▸ **SOURCE RECORDS**:

(* ===== verification/Ruleset.v ===== *)
(** What the daemon promises to the command line tool.

    The state of the daemon is seen as a ruleset: the chains, in order, with
    the front that defined them and the options they are attached with.
    [rs_step] says how a request changes it and which results it may have;
    the handlers of [Cli.v] implement it ([CliSpec.v]). *)

From S2P Require Import Prelude Helper Hook Hookopts Matcher BfSet Sys Rule Chain Pack Serial Request Cgen Cli CgenSpec.

(** * Rulesets *)

Record entry : Type := mk_entry {
  e_front : bf_front;
  e_chain : bf_chain;
  e_hook : option bf_hookopts
}.

Abbreviation ruleset := (list entry).

Definition e_name (e : entry) : string := chain_name (e_chain e).
Definition names (R : ruleset) : list string := e_name <$> R.

Definition remove (name : string) (R : ruleset) : ruleset := List.filter (fun e => negb (e_name e =? name)%string) R.

Definition drop_front (front : bf_front) (R : ruleset) : ruleset :=
  List.filter (fun e => negb (bool_decide (e_front e = front))) R.

Definition replace (e' : entry) (R : ruleset) : ruleset :=
  (fun e => if (e_name e =? e_name e')%string then e' else e) <$> R.

Definition cli_entry (x : bf_chain * option bf_hookopts) : entry := mk_entry BF_FRONT_CLI (fst x) (snd x).

(** * Requests *)

Section Steps.
Context `{Mpack} (request : bf_request).

Definition req_root : res mnode := bf_rpack_new (bf_request_data request).

Definition parse_entry (node : mnode) : res (bf_chain * option bf_hookopts) :=
  let! chain := parse_chain node in let! ho := parse_hookopts node in Ok (chain, ho).

Definition req_entry : res (bf_chain * option bf_hookopts) := let! root := req_root in parse_entry root.
Definition req_chain : res bf_chain := let! root := req_root in parse_chain root.
Definition req_name : res string := let! root := req_root in parse_name root.
Definition req_attach : res (string * bf_hookopts) :=
  let! root := req_root in let! name := parse_name root in let! ho := parse_attach_hookopts root in Ok (name, ho).
Definition req_nodes : res (list mnode) := let! root := req_root in bf_rpack_kv_array root "ruleset".
Definition req_ruleset : res (list (bf_chain * option bf_hookopts)) := let! nodes := req_nodes in rpack_each parse_entry nodes.

(** The result of a request, with the ruleset before and after. *)
Inductive rs_step (R : ruleset) : res (option bf_response) -> ruleset -> Prop :=
(** Rulesets *)
| rs_flush : request_cmd request = BF_REQ_RULESET_FLUSH -> rs_step R (Ok None) (drop_front BF_FRONT_CLI R)
| rs_set l : request_cmd request = BF_REQ_RULESET_SET -> req_ruleset = Ok l ->
    Forall (fun x => bf_chain_validate (fst x) = true) l ->
    NoDup (names (drop_front BF_FRONT_CLI R ++ (cli_entry <$> l))) ->
    rs_step R (Ok None) (drop_front BF_FRONT_CLI R ++ (cli_entry <$> l))
| rs_set_error e : request_cmd request = BF_REQ_RULESET_SET -> rs_step R (Err e) (drop_front BF_FRONT_CLI R)
(** Chains *)
| rs_chain_set c ho : request_cmd request = BF_REQ_CHAIN_SET -> req_entry = Ok (c, ho) -> bf_chain_validate c = true ->
    rs_step R (Ok None) (remove (chain_name c) R ++ [cli_entry (c, ho)])
| rs_chain_set_error c ho e : request_cmd request = BF_REQ_CHAIN_SET -> req_entry = Ok (c, ho) ->
    bf_chain_validate c = true -> rs_step R (Err e) (remove (chain_name c) R)
| rs_chain_refused c ho e : request_cmd request = BF_REQ_CHAIN_SET -> req_entry = Ok (c, ho) ->
    bf_chain_validate c = false -> e = - EINVAL \/ e = - BF_CRASH -> rs_step R (Err e) R
| rs_chain_load c : request_cmd request = BF_REQ_CHAIN_LOAD -> req_chain = Ok c -> chain_name c ∉ names R ->
    bf_chain_validate c = true -> rs_step R (Ok None) (R ++ [cli_entry (c, None)])
| rs_chain_load_exists c : request_cmd request = BF_REQ_CHAIN_LOAD -> req_chain = Ok c -> chain_name c ∈ names R ->
    rs_step R (Err (- EEXIST)) R
| rs_chain_load_error c e : request_cmd request = BF_REQ_CHAIN_LOAD -> req_chain = Ok c -> chain_name c ∉ names R ->
    rs_step R (Err e) R
| rs_chain_attach en ho : request_cmd request = BF_REQ_CHAIN_ATTACH -> req_attach = Ok (e_name en, ho) ->
    en ∈ R -> e_hook en = None -> bf_hookopts_validate ho (chain_hook (e_chain en)) = Ok tt ->
    rs_step R (Ok None) (replace (mk_entry (e_front en) (e_chain en) (Some ho)) R)
| rs_chain_attach_busy en ho : request_cmd request = BF_REQ_CHAIN_ATTACH -> req_attach = Ok (e_name en, ho) ->
    en ∈ R -> is_Some (e_hook en) -> rs_step R (Err (- EBUSY)) R
| rs_chain_attach_error en ho e : request_cmd request = BF_REQ_CHAIN_ATTACH -> req_attach = Ok (e_name en, ho) ->
    en ∈ R -> e_hook en = None -> rs_step R (Err e) R
| rs_chain_attach_crash en ho : request_cmd request = BF_REQ_CHAIN_ATTACH -> req_attach = Ok (e_name en, ho) ->
    en ∈ R -> e_hook en = None ->
    rs_step R (Err (- BF_CRASH)) (replace (mk_entry (e_front en) (e_chain en) (Some ho)) R)
| rs_chain_update c en ho : request_cmd request = BF_REQ_CHAIN_UPDATE -> req_chain = Ok c -> en ∈ R ->
    e_name en = chain_name c -> e_hook en = Some ho ->
    rs_step R (Ok None) (replace (mk_entry (e_front en) c (Some (relinked (chain_hook (e_chain en)) ho))) R)
| rs_chain_update_error c en e : request_cmd request = BF_REQ_CHAIN_UPDATE -> req_chain = Ok c -> en ∈ R ->
    e_name en = chain_name c -> e = - EINVAL \/ e = - BF_CRASH -> rs_step R (Err e) R
| rs_chain_flush name : request_cmd request = BF_REQ_CHAIN_FLUSH -> req_name = Ok name -> name ∈ names R ->
    rs_step R (Ok None) (remove name R)
(** A chain that is not there *)
| rs_unknown name : request_cmd request ∈ [BF_REQ_CHAIN_GET; BF_REQ_CHAIN_PROG_FD; BF_REQ_CHAIN_LOGS_FD; BF_REQ_CHAIN_FLUSH] ->
    req_name = Ok name -> name ∉ names R -> rs_step R (Err (- ENOENT)) R
| rs_unknown_attach name ho : request_cmd request = BF_REQ_CHAIN_ATTACH -> req_attach = Ok (name, ho) -> name ∉ names R ->
    rs_step R (Err (- ENOENT)) R
| rs_unknown_update c : request_cmd request = BF_REQ_CHAIN_UPDATE -> req_chain = Ok c -> chain_name c ∉ names R ->
    rs_step R (Err (- ENOENT)) R
(** Requests that only read the ruleset *)
| rs_get r : request_cmd request = BF_REQ_RULESET_GET -> rs_step R r R
| rs_read name r : request_cmd request ∈ [BF_REQ_CHAIN_GET; BF_REQ_CHAIN_PROG_FD; BF_REQ_CHAIN_LOGS_FD] ->
    req_name = Ok name -> name ∈ names R -> rs_step R r R
(** Requests that cannot be read *)
| rs_bad_entry e : request_cmd request = BF_REQ_CHAIN_SET -> req_entry = Err e -> rs_step R (Err e) R
| rs_bad_chain e : request_cmd request ∈ [BF_REQ_CHAIN_LOAD; BF_REQ_CHAIN_UPDATE] -> req_chain = Err e -> rs_step R (Err e) R
| rs_bad_attach e : request_cmd request = BF_REQ_CHAIN_ATTACH -> req_attach = Err e -> rs_step R (Err e) R
| rs_bad_name e : request_cmd request ∈ [BF_REQ_CHAIN_GET; BF_REQ_CHAIN_PROG_FD; BF_REQ_CHAIN_LOGS_FD; BF_REQ_CHAIN_FLUSH] ->
    req_name = Err e -> rs_step R (Err e) R
| rs_bad_command : request_cmd request ∉ [BF_REQ_RULESET_FLUSH; BF_REQ_RULESET_GET; BF_REQ_RULESET_SET; BF_REQ_CHAIN_SET;
      BF_REQ_CHAIN_GET; BF_REQ_CHAIN_PROG_FD; BF_REQ_CHAIN_LOGS_FD; BF_REQ_CHAIN_LOAD; BF_REQ_CHAIN_ATTACH;
      BF_REQ_CHAIN_UPDATE; BF_REQ_CHAIN_FLUSH] -> rs_step R (Err (- EINVAL)) R.

(** Programs that a request loads. *)
Definition programs_loaded : nat :=
  match request_cmd request with
  | BF_REQ_RULESET_SET => match req_nodes with Ok nodes => length nodes | Err _ => O end
  | BF_REQ_CHAIN_SET | BF_REQ_CHAIN_LOAD | BF_REQ_CHAIN_UPDATE => 1
  | _ => O
  end.
End Steps.

(** * Names stay unique *)

Lemma names_filter f R : NoDup (names R) -> NoDup (names (List.filter f R)).
Proof.
  unfold names. induction R as [|e R IH]; [done|]. cbn. intros [Hn Hd]%NoDup_cons.
  destruct (f e); [|by apply IH]. cbn. apply NoDup_cons. split; [|by apply IH].
  intros Hin. apply Hn. apply list_elem_of_fmap in Hin as (e' & -> & Hin).
  apply list_elem_of_fmap. exists e'. split; [done|]. apply list_elem_of_In. apply list_elem_of_In, filter_In in Hin. by destruct Hin.
Qed.

Lemma names_replace e' R : names (replace e' R) = names R.
Proof.
  unfold names, replace. rewrite <- list_fmap_compose. apply list_fmap_ext. intros i e _. cbn.
  by destruct (String.eqb_spec (e_name e) (e_name e')).
Qed.

Lemma names_remove name R : name ∉ names (remove name R).
Proof.
  unfold names, remove. rewrite list_elem_of_fmap. intros (e & -> & He%list_elem_of_In).
  apply filter_In in He as [_ He]. by rewrite String.eqb_refl in He.
Qed.

Lemma names_snoc R e : NoDup (names R) -> e_name e ∉ names R -> NoDup (names (R ++ [e])).
Proof.
  intros Hd Hn. unfold names in *. rewrite fmap_app. apply NoDup_app. split_and!; [done| |apply NoDup_singleton].
  cbn. intros n Hin ->%list_elem_of_singleton. done.
Qed.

▸ **PROBLEM**:
Beginning at the top of the data, extract each line through the line containing "Definition remove (name" and return those lines exactly, with nothing added.

▸ **REPLY TO THE EXERCISE**:
(* ===== verification/Ruleset.v ===== *)
(** What the daemon promises to the command line tool.

    The state of the daemon is seen as a ruleset: the chains, in order, with
    the front that defined them and the options they are attached with.
    [rs_step] says how a request changes it and which results it may have;
    the handlers of [Cli.v] implement it ([CliSpec.v]). *)

From S2P Require Import Prelude Helper Hook Hookopts Matcher BfSet Sys Rule Chain Pack Serial Request Cgen Cli CgenSpec.

(** * Rulesets *)

Record entry : Type := mk_entry {
  e_front : bf_front;
  e_chain : bf_chain;
  e_hook : option bf_hookopts
}.

Abbreviation ruleset := (list entry).

Definition e_name (e : entry) : string := chain_name (e_chain e).
Definition names (R : ruleset) : list string := e_name <$> R.

Definition remove (name : string) (R : ruleset) : ruleset := List.filter (fun e => negb (e_name e =? name)%string) R.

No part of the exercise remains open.